● Problem details
Beginning at the top of the data below, write out every line exactly until you reach the line with "Hn. by left.", and include that line.

● Exercise materials
Lemma charge_failure_is_compensated_witness :
  let run := create env stripeNoCharges now (payInvoice 20) world in
  payments (db (snd run)) = payments stable
  /\ fst run = Ret (utils.respondWithError "Your card was declined.").
Proof.
  cbv zeta.
  edestruct (charge_failure_is_compensated env stripeNoCharges now
               (payInvoice 20) world)
    as (Hpayments & _ & _ & Hanswer).
  - vm_compute. reflexivity.
  - apply list_elem_of_lookup. exists 0%nat. vm_compute. reflexivity.
  - split; [exact Hpayments|]. vm_compute. reflexivity.
Defined.





End Examples.

(** * Further properties

    Properties of the same handlers and of the helpers around them: what
    a charge is made of and what follows it, what the handlers that delete
    and update write, and how the helpers of the mails, pushes and exports
    behave. *)

(** ** [components/utils.js] *)
(** ** [components/utils.js] *)
Section UtilsProperties.
Import utils.

Lemma uniq_spec xs : forall seen,
  NoDup (uniq xs seen)
  /\ (forall x, x ∈ uniq xs seen <-> x ∈ xs /\ x ∉ seen).
Proof.
  induction xs as [|x xs IH]; intros seen; cbn [uniq].
  - split; [constructor|]. intros x. split; [by intros ?%elem_of_nil|].
    by intros [?%elem_of_nil _].
  - case_bool_decide as Hseen.
    + destruct (IH seen) as [Hnd Hin]. split; [exact Hnd|].
      intros y. rewrite Hin, elem_of_cons. split; [tauto|].
      intros [[->|Hy] Hn]; [done|tauto].
    + destruct (IH (x :: seen)) as [Hnd Hin]. split.
      * constructor; [|exact Hnd]. rewrite Hin. intros [_ Hn]. apply Hn. by left.
      * intros y. rewrite !elem_of_cons, Hin, elem_of_cons.
        destruct (decide (y = x)) as [->|Hne]; [tauto|]. tauto.
Qed.

Lemma uniq_NoDup xs seen :
  NoDup xs -> (forall x, x ∈ xs -> x ∉ seen) -> uniq xs seen = xs.
Proof.
  revert seen. induction xs as [|x xs IH]; intros seen Hnd Hdis; [done|].
  cbn [uniq]. apply NoDup_cons in Hnd as [Hx Hnd].
  rewrite bool_decide_eq_false_2 by (apply Hdis; by left).
  f_equal. apply IH; [exact Hnd|].
  intros y Hy [->|Hs]%elem_of_cons; [done|]. apply (Hdis y); [by right|done].
Qed.

Lemma uniq_length xs seen : (length (uniq xs seen) <= length xs)%nat.
Proof.
  revert seen. induction xs as [|x xs IH]; intros seen; cbn [uniq]; [done|].
  case_bool_decide; cbn [length];
    [specialize (IH seen)|specialize (IH (x :: seen))]; lia.
Qed.

Lemma uniq_full xs seen :
  length (uniq xs seen) = length xs ->
  NoDup xs /\ forall x, x ∈ xs -> x ∉ seen.
Proof.
  revert seen. induction xs as [|x xs IH]; intros seen Hlen.
  - split; [constructor|]. by intros x ?%elem_of_nil.
  - cbn [uniq] in Hlen. case_bool_decide as Hseen; cbn [length] in Hlen.
    + pose proof (uniq_length xs seen). lia.
    + injection Hlen as Hlen. destruct (IH _ Hlen) as [Hnd Hdis]. split.
      * constructor; [|exact Hnd]. intros Hx. apply (Hdis x Hx). by left.
      * intros y [->|Hy]%elem_of_cons; [done|].
        intros Hs. apply (Hdis y Hy). by right.
Qed.

Lemma joinEmails_all i total (unique : list string) :
  (i + length unique = total)%nat ->
  joinEmails i total unique = String.concat ", " unique.
Proof.
  revert i. induction unique as [|email rest IH]; intros i Hlen; [done|].
  cbn [joinEmails length] in *. destruct rest as [|next rest].
  - cbn [joinEmails length] in *. rewrite bool_decide_eq_true_2 by lia.
    cbn [String.concat]. by rewrite !append_nil_r.
  - rewrite bool_decide_eq_false_2 by (cbn [length] in Hlen; lia).
    rewrite (IH (S i)) by (cbn [length] in *; lia). reflexivity.
Qed.

Lemma joinEmails_short i total (unique : list string) :
  (i + length unique < total)%nat ->
  joinEmails i total unique
  = String.concat EmptyString (map (fun email => email ++ ", ") unique).
Proof.
  revert i. induction unique as [|email rest IH]; intros i Hlen; [done|].
  cbn [joinEmails length map] in *.
  rewrite bool_decide_eq_false_2 by lia.
  rewrite (IH (S i)) by lia. rewrite concat_empty_cons, append_assoc. reflexivity.
Qed.

(** X1.  [buildEmailString], lines 113-125.  Distinct addresses are joined by
    [", "].  When an address occurs twice, it is kept once, but now every
    address, the last one too, is followed by [", "]: the index in the
    array without duplicates never reaches the last index of the array
    with them. *)
Theorem buildEmailString_separators (emails : list string) :
  (NoDup emails -> buildEmailString emails = String.concat ", " emails)
  /\ (~ NoDup emails ->
      exists unique,
        NoDup unique
        /\ (forall email, email ∈ unique <-> email ∈ emails)
        /\ buildEmailString emails
           = String.concat EmptyString
               (map (fun email => email ++ ", ") unique)).
Proof.
  unfold buildEmailString. split.
  - intros Hnd. rewrite uniq_NoDup by (done || by intros ? _ ?%elem_of_nil).
    by apply joinEmails_all.
  - intros Hdup. exists (uniq emails []).
    destruct (uniq_spec emails []) as [Hnd Hin]. split; [exact Hnd|]. split.
    + intros email. rewrite Hin. split; [tauto|]. intros ?; split; [done|].
      by intros ?%elem_of_nil.
    + apply joinEmails_short. cbn.
      pose proof (uniq_length emails []) as Hle.
      destruct (decide (length (uniq emails []) = length emails)) as [Heq|]; [|lia].
      by apply uniq_full in Heq as [? _].
Qed.

Lemma filter_lookup_whitelist {A} (fields : gmap string A)
    (whitelist : list string) key :
  filter (fun entry : string * A => bool_decide (fst entry ∈ whitelist)) fields
    !! key
  = if bool_decide (key ∈ whitelist) then fields !! key else None.
Proof.
  case_bool_decide as Hin.
  - destruct (fields !! key) as [v|] eqn:E.
    + apply map_lookup_filter_Some. split; [done|]. cbn. by apply bool_decide_pack.
    + apply map_lookup_filter_None. by left.
  - apply map_lookup_filter_None. right. intros v _ Hp. cbn in Hp.
    by apply bool_decide_unpack in Hp.
Qed.

(** X2.  [sanitizeObject], lines 82-99: an object keeps exactly its properties
    named in the white list, with their values; sanitizing twice keeps the
    properties in both lists; arrays and falsy values are left alone. *)
Theorem sanitizeObject_keeps_the_white_list {A} (fields : gmap string A)
    (whitelist other : list string) :
  (exists kept,
      sanitizeObject (Obj fields) whitelist = Obj kept
      /\ (forall key,
            kept !! key = if bool_decide (key ∈ whitelist) then fields !! key
                          else None)
      /\ sanitizeObject (sanitizeObject (Obj fields) whitelist) other
         = sanitizeObject (Obj fields)
             (List.filter (fun key => bool_decide (key ∈ other)) whitelist))
  /\ (forall items : list A, sanitizeObject (Arr items) whitelist = Arr items)
  /\ sanitizeObject (@Falsy A) whitelist = Falsy.
Proof.
  split; [|done]. eexists. split; [reflexivity|].
  split; [apply filter_lookup_whitelist|].
  cbn [sanitizeObject]. f_equal. apply map_eq. intros key.
  rewrite !filter_lookup_whitelist.
  destruct (decide (key ∈ other)) as [Ho|Ho];
    destruct (decide (key ∈ whitelist)) as [Hw|Hw].
  - rewrite (bool_decide_eq_true_2 _ Ho), (bool_decide_eq_true_2 _ Hw).
    rewrite bool_decide_eq_true_2; [done|].
    apply list_elem_of_In, List.filter_In. split; [by apply list_elem_of_In|].
    by apply bool_decide_eq_true_2.
  - rewrite (bool_decide_eq_true_2 _ Ho), (bool_decide_eq_false_2 _ Hw).
    rewrite bool_decide_eq_false_2; [done|].
    intros [Hin _]%list_elem_of_In%List.filter_In. by apply Hw, list_elem_of_In.
  - rewrite (bool_decide_eq_false_2 _ Ho).
    rewrite bool_decide_eq_false_2; [done|].
    intros [_ Hin%bool_decide_eq_true_1]%list_elem_of_In%List.filter_In. done.
  - rewrite (bool_decide_eq_false_2 _ Ho).
    rewrite bool_decide_eq_false_2; [done|].
    intros [_ Hin%bool_decide_eq_true_1]%list_elem_of_In%List.filter_In. done.
Qed.

End UtilsProperties.

(** ** [request.model.js] and the reassignees of an invoice *)
Lemma sumOf_cons x xs : sumOf (x :: xs) = x + sumOf xs.
Proof. reflexivity. Qed.

Lemma fold_left_sum {A} (f : A -> Qc) xs : forall acc,
  fold_left (fun a x => a + f x) xs acc = acc + sumOf (map f xs).
Proof.
  induction xs as [|x xs IH]; intros acc; cbn [fold_left map].
  - change (sumOf []) with (Q2Qc 0). ring.
  - rewrite IH, sumOf_cons. ring.
Qed.

Lemma sumOf_app xs ys : sumOf (xs ++ ys) = sumOf xs + sumOf ys.
Proof.
  induction xs as [|x xs IH]; cbn [app].
  - change (sumOf []) with (Q2Qc 0). ring.
  - rewrite !sumOf_cons, IH. ring.
Qed.

Section RequestModelProperties.
Import Request.

Lemma getServices_fold requests : forall out,
  fold_left (fun outputServices request =>
    fold_left (fun acc s => (acc ++ [s])%list) (services request) outputServices)
    requests out
  = (out ++ concat (map services requests))%list.
Proof.
  assert (forall (ss : list Service) out,
            fold_left (fun acc s => (acc ++ [s])%list) ss out = (out ++ ss)%list)
    as Hinner.
  { induction ss as [|s ss IH]; intros out; cbn [fold_left].
    - by rewrite app_nil_r.
    - rewrite IH, <- app_assoc. reflexivity. }
  induction requests as [|r rs IH]; intros out; cbn [fold_left map concat].
  - by rewrite app_nil_r.
  - rewrite IH, Hinner, <- app_assoc. reflexivity.
Qed.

● Problem solution
Lemma charge_failure_is_compensated_witness :
  let run := create env stripeNoCharges now (payInvoice 20) world in
  payments (db (snd run)) = payments stable
  /\ fst run = Ret (utils.respondWithError "Your card was declined.").
Proof.
  cbv zeta.
  edestruct (charge_failure_is_compensated env stripeNoCharges now
               (payInvoice 20) world)
    as (Hpayments & _ & _ & Hanswer).
  - vm_compute. reflexivity.
  - apply list_elem_of_lookup. exists 0%nat. vm_compute. reflexivity.
  - split; [exact Hpayments|]. vm_compute. reflexivity.
Defined.





End Examples.

(** * Further properties

    Properties of the same handlers and of the helpers around them: what
    a charge is made of and what follows it, what the handlers that delete
    and update write, and how the helpers of the mails, pushes and exports
    behave. *)

(** ** [components/utils.js] *)
(** ** [components/utils.js] *)
Section UtilsProperties.
Import utils.

Lemma uniq_spec xs : forall seen,
  NoDup (uniq xs seen)
  /\ (forall x, x ∈ uniq xs seen <-> x ∈ xs /\ x ∉ seen).
Proof.
  induction xs as [|x xs IH]; intros seen; cbn [uniq].
  - split; [constructor|]. intros x. split; [by intros ?%elem_of_nil|].
    by intros [?%elem_of_nil _].
  - case_bool_decide as Hseen.
    + destruct (IH seen) as [Hnd Hin]. split; [exact Hnd|].
      intros y. rewrite Hin, elem_of_cons. split; [tauto|].
      intros [[->|Hy] Hn]; [done|tauto].
    + destruct (IH (x :: seen)) as [Hnd Hin]. split.
      * constructor; [|exact Hnd]. rewrite Hin. intros [_ Hn]. apply Hn. by left.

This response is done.